What to produce>
Write out every line of the material exactly as it appears.

Dataset records>
--
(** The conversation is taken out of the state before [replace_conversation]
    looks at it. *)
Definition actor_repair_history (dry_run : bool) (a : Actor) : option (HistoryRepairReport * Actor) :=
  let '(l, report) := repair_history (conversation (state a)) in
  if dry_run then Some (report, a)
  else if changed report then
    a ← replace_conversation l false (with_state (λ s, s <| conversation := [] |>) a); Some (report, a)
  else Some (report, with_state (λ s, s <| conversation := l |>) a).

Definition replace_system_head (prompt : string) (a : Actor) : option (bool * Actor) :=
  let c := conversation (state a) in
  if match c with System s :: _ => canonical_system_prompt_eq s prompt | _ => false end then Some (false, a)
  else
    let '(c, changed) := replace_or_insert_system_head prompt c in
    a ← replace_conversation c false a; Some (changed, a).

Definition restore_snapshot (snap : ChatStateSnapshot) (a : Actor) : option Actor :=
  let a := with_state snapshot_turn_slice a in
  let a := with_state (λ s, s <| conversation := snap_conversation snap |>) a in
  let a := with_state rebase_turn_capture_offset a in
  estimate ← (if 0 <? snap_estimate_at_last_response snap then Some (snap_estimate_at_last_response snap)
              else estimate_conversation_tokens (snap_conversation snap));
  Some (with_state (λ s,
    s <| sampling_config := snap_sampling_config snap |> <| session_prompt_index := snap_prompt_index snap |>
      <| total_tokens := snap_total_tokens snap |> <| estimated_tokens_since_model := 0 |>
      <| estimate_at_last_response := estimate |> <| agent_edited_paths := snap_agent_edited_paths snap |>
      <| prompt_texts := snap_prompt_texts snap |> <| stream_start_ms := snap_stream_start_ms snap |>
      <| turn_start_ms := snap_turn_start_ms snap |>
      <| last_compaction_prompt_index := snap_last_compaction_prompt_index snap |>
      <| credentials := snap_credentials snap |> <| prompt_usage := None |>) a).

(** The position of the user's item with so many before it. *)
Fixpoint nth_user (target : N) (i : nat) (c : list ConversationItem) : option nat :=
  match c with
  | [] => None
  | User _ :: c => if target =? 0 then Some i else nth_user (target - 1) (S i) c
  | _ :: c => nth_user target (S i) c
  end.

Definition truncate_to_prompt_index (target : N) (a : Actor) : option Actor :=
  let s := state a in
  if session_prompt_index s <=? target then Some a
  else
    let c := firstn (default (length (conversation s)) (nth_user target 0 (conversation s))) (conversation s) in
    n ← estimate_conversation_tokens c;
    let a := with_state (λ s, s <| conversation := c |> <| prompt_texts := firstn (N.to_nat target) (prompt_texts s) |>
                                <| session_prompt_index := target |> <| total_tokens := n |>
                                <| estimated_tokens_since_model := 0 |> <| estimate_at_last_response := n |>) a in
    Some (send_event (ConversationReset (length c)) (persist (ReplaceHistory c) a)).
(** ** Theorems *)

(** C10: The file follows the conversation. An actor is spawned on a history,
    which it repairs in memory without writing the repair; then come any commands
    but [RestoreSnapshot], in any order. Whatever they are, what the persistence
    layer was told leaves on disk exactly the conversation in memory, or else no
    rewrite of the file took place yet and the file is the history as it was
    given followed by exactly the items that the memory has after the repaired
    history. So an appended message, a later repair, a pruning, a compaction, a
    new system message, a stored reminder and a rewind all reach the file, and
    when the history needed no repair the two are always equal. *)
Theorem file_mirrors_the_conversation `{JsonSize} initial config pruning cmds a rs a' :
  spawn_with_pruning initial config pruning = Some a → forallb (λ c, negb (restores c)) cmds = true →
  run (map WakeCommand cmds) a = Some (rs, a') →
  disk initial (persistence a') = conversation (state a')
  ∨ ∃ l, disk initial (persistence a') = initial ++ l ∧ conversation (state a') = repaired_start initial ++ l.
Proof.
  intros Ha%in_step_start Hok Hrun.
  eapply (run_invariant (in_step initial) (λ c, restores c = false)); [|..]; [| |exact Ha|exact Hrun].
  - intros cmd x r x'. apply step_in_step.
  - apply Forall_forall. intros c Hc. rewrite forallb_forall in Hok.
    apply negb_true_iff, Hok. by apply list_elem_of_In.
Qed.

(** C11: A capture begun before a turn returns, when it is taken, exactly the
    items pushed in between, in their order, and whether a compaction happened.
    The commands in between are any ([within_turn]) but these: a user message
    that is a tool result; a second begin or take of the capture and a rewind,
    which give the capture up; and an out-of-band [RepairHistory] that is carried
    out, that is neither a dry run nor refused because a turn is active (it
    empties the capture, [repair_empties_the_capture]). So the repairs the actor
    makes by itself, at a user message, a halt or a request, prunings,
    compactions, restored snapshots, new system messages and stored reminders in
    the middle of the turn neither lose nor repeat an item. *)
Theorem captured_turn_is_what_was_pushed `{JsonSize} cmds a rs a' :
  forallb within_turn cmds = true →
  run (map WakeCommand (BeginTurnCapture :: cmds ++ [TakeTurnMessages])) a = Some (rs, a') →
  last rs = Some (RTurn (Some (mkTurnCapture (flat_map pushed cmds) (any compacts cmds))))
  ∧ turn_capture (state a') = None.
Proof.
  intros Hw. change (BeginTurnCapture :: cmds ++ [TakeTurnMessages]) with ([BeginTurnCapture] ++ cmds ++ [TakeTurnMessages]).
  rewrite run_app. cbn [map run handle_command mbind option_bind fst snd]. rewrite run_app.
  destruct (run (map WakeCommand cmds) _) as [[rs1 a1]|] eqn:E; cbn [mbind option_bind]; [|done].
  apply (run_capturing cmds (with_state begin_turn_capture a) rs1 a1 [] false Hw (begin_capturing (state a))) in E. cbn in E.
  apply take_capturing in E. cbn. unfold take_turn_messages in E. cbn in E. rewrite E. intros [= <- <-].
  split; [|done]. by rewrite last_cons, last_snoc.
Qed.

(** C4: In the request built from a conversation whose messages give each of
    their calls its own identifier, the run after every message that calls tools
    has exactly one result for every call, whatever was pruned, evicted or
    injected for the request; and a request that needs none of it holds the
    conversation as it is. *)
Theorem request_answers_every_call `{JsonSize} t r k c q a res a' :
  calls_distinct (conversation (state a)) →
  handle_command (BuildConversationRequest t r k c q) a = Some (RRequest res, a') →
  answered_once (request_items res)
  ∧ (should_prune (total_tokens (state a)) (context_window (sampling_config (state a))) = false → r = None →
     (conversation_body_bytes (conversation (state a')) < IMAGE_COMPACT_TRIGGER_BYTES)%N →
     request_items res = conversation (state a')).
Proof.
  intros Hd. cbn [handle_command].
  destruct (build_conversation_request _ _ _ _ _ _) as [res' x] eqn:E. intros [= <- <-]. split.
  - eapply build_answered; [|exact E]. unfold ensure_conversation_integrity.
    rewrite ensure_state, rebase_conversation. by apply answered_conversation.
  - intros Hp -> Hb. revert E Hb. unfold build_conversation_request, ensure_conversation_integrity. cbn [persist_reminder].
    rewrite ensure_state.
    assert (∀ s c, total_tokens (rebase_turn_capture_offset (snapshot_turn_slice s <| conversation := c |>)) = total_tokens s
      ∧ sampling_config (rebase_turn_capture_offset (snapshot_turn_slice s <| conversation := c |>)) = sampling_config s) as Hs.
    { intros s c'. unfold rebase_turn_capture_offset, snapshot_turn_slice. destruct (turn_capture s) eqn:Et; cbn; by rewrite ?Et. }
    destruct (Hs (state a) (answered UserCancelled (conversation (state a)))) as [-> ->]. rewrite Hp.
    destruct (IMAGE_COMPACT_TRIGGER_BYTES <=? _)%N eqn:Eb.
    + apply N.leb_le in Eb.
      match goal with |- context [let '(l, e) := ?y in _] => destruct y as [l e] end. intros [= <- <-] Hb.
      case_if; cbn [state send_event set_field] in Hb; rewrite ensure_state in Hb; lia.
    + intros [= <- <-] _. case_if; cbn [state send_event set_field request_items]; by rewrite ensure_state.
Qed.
--
Output of the task>
(** The conversation is taken out of the state before [replace_conversation]
    looks at it. *)
Definition actor_repair_history (dry_run : bool) (a : Actor) : option (HistoryRepairReport * Actor) :=
  let '(l, report) := repair_history (conversation (state a)) in
  if dry_run then Some (report, a)
  else if changed report then
    a ← replace_conversation l false (with_state (λ s, s <| conversation := [] |>) a); Some (report, a)
  else Some (report, with_state (λ s, s <| conversation := l |>) a).

Definition replace_system_head (prompt : string) (a : Actor) : option (bool * Actor) :=
  let c := conversation (state a) in
  if match c with System s :: _ => canonical_system_prompt_eq s prompt | _ => false end then Some (false, a)
  else
    let '(c, changed) := replace_or_insert_system_head prompt c in
    a ← replace_conversation c false a; Some (changed, a).

Definition restore_snapshot (snap : ChatStateSnapshot) (a : Actor) : option Actor :=
  let a := with_state snapshot_turn_slice a in
  let a := with_state (λ s, s <| conversation := snap_conversation snap |>) a in
  let a := with_state rebase_turn_capture_offset a in
  estimate ← (if 0 <? snap_estimate_at_last_response snap then Some (snap_estimate_at_last_response snap)
              else estimate_conversation_tokens (snap_conversation snap));
  Some (with_state (λ s,
    s <| sampling_config := snap_sampling_config snap |> <| session_prompt_index := snap_prompt_index snap |>
      <| total_tokens := snap_total_tokens snap |> <| estimated_tokens_since_model := 0 |>
      <| estimate_at_last_response := estimate |> <| agent_edited_paths := snap_agent_edited_paths snap |>
      <| prompt_texts := snap_prompt_texts snap |> <| stream_start_ms := snap_stream_start_ms snap |>
      <| turn_start_ms := snap_turn_start_ms snap |>
      <| last_compaction_prompt_index := snap_last_compaction_prompt_index snap |>
      <| credentials := snap_credentials snap |> <| prompt_usage := None |>) a).

(** The position of the user's item with so many before it. *)
Fixpoint nth_user (target : N) (i : nat) (c : list ConversationItem) : option nat :=
  match c with
  | [] => None
  | User _ :: c => if target =? 0 then Some i else nth_user (target - 1) (S i) c
  | _ :: c => nth_user target (S i) c
  end.

Definition truncate_to_prompt_index (target : N) (a : Actor) : option Actor :=
  let s := state a in
  if session_prompt_index s <=? target then Some a
  else
    let c := firstn (default (length (conversation s)) (nth_user target 0 (conversation s))) (conversation s) in
    n ← estimate_conversation_tokens c;
    let a := with_state (λ s, s <| conversation := c |> <| prompt_texts := firstn (N.to_nat target) (prompt_texts s) |>
                                <| session_prompt_index := target |> <| total_tokens := n |>
                                <| estimated_tokens_since_model := 0 |> <| estimate_at_last_response := n |>) a in
    Some (send_event (ConversationReset (length c)) (persist (ReplaceHistory c) a)).
(** ** Theorems *)

(** C10: The file follows the conversation. An actor is spawned on a history,
    which it repairs in memory without writing the repair; then come any commands
    but [RestoreSnapshot], in any order. Whatever they are, what the persistence
    layer was told leaves on disk exactly the conversation in memory, or else no
    rewrite of the file took place yet and the file is the history as it was
    given followed by exactly the items that the memory has after the repaired
    history. So an appended message, a later repair, a pruning, a compaction, a
    new system message, a stored reminder and a rewind all reach the file, and
    when the history needed no repair the two are always equal. *)
Theorem file_mirrors_the_conversation `{JsonSize} initial config pruning cmds a rs a' :
  spawn_with_pruning initial config pruning = Some a → forallb (λ c, negb (restores c)) cmds = true →
  run (map WakeCommand cmds) a = Some (rs, a') →
  disk initial (persistence a') = conversation (state a')
  ∨ ∃ l, disk initial (persistence a') = initial ++ l ∧ conversation (state a') = repaired_start initial ++ l.
Proof.
  intros Ha%in_step_start Hok Hrun.
  eapply (run_invariant (in_step initial) (λ c, restores c = false)); [|..]; [| |exact Ha|exact Hrun].
  - intros cmd x r x'. apply step_in_step.
  - apply Forall_forall. intros c Hc. rewrite forallb_forall in Hok.
    apply negb_true_iff, Hok. by apply list_elem_of_In.
Qed.

(** C11: A capture begun before a turn returns, when it is taken, exactly the
    items pushed in between, in their order, and whether a compaction happened.
    The commands in between are any ([within_turn]) but these: a user message
    that is a tool result; a second begin or take of the capture and a rewind,
    which give the capture up; and an out-of-band [RepairHistory] that is carried
    out, that is neither a dry run nor refused because a turn is active (it
    empties the capture, [repair_empties_the_capture]). So the repairs the actor
    makes by itself, at a user message, a halt or a request, prunings,
    compactions, restored snapshots, new system messages and stored reminders in
    the middle of the turn neither lose nor repeat an item. *)
Theorem captured_turn_is_what_was_pushed `{JsonSize} cmds a rs a' :
  forallb within_turn cmds = true →
  run (map WakeCommand (BeginTurnCapture :: cmds ++ [TakeTurnMessages])) a = Some (rs, a') →
  last rs = Some (RTurn (Some (mkTurnCapture (flat_map pushed cmds) (any compacts cmds))))
  ∧ turn_capture (state a') = None.
Proof.
  intros Hw. change (BeginTurnCapture :: cmds ++ [TakeTurnMessages]) with ([BeginTurnCapture] ++ cmds ++ [TakeTurnMessages]).
  rewrite run_app. cbn [map run handle_command mbind option_bind fst snd]. rewrite run_app.
  destruct (run (map WakeCommand cmds) _) as [[rs1 a1]|] eqn:E; cbn [mbind option_bind]; [|done].
  apply (run_capturing cmds (with_state begin_turn_capture a) rs1 a1 [] false Hw (begin_capturing (state a))) in E. cbn in E.
  apply take_capturing in E. cbn. unfold take_turn_messages in E. cbn in E. rewrite E. intros [= <- <-].
  split; [|done]. by rewrite last_cons, last_snoc.
Qed.

(** C4: In the request built from a conversation whose messages give each of
    their calls its own identifier, the run after every message that calls tools
    has exactly one result for every call, whatever was pruned, evicted or
    injected for the request; and a request that needs none of it holds the
    conversation as it is. *)
Theorem request_answers_every_call `{JsonSize} t r k c q a res a' :
  calls_distinct (conversation (state a)) →
  handle_command (BuildConversationRequest t r k c q) a = Some (RRequest res, a') →
  answered_once (request_items res)
  ∧ (should_prune (total_tokens (state a)) (context_window (sampling_config (state a))) = false → r = None →
     (conversation_body_bytes (conversation (state a')) < IMAGE_COMPACT_TRIGGER_BYTES)%N →
     request_items res = conversation (state a')).
Proof.
  intros Hd. cbn [handle_command].
  destruct (build_conversation_request _ _ _ _ _ _) as [res' x] eqn:E. intros [= <- <-]. split.
  - eapply build_answered; [|exact E]. unfold ensure_conversation_integrity.
    rewrite ensure_state, rebase_conversation. by apply answered_conversation.
  - intros Hp -> Hb. revert E Hb. unfold build_conversation_request, ensure_conversation_integrity. cbn [persist_reminder].
    rewrite ensure_state.
    assert (∀ s c, total_tokens (rebase_turn_capture_offset (snapshot_turn_slice s <| conversation := c |>)) = total_tokens s
      ∧ sampling_config (rebase_turn_capture_offset (snapshot_turn_slice s <| conversation := c |>)) = sampling_config s) as Hs.
    { intros s c'. unfold rebase_turn_capture_offset, snapshot_turn_slice. destruct (turn_capture s) eqn:Et; cbn; by rewrite ?Et. }
    destruct (Hs (state a) (answered UserCancelled (conversation (state a)))) as [-> ->]. rewrite Hp.
    destruct (IMAGE_COMPACT_TRIGGER_BYTES <=? _)%N eqn:Eb.
    + apply N.leb_le in Eb.
      match goal with |- context [let '(l, e) := ?y in _] => destruct y as [l e] end. intros [= <- <-] Hb.
      case_if; cbn [state send_event set_field] in Hb; rewrite ensure_state in Hb; lia.
    + intros [= <- <-] _. case_if; cbn [state send_event set_field request_items]; by rewrite ensure_state.
Qed.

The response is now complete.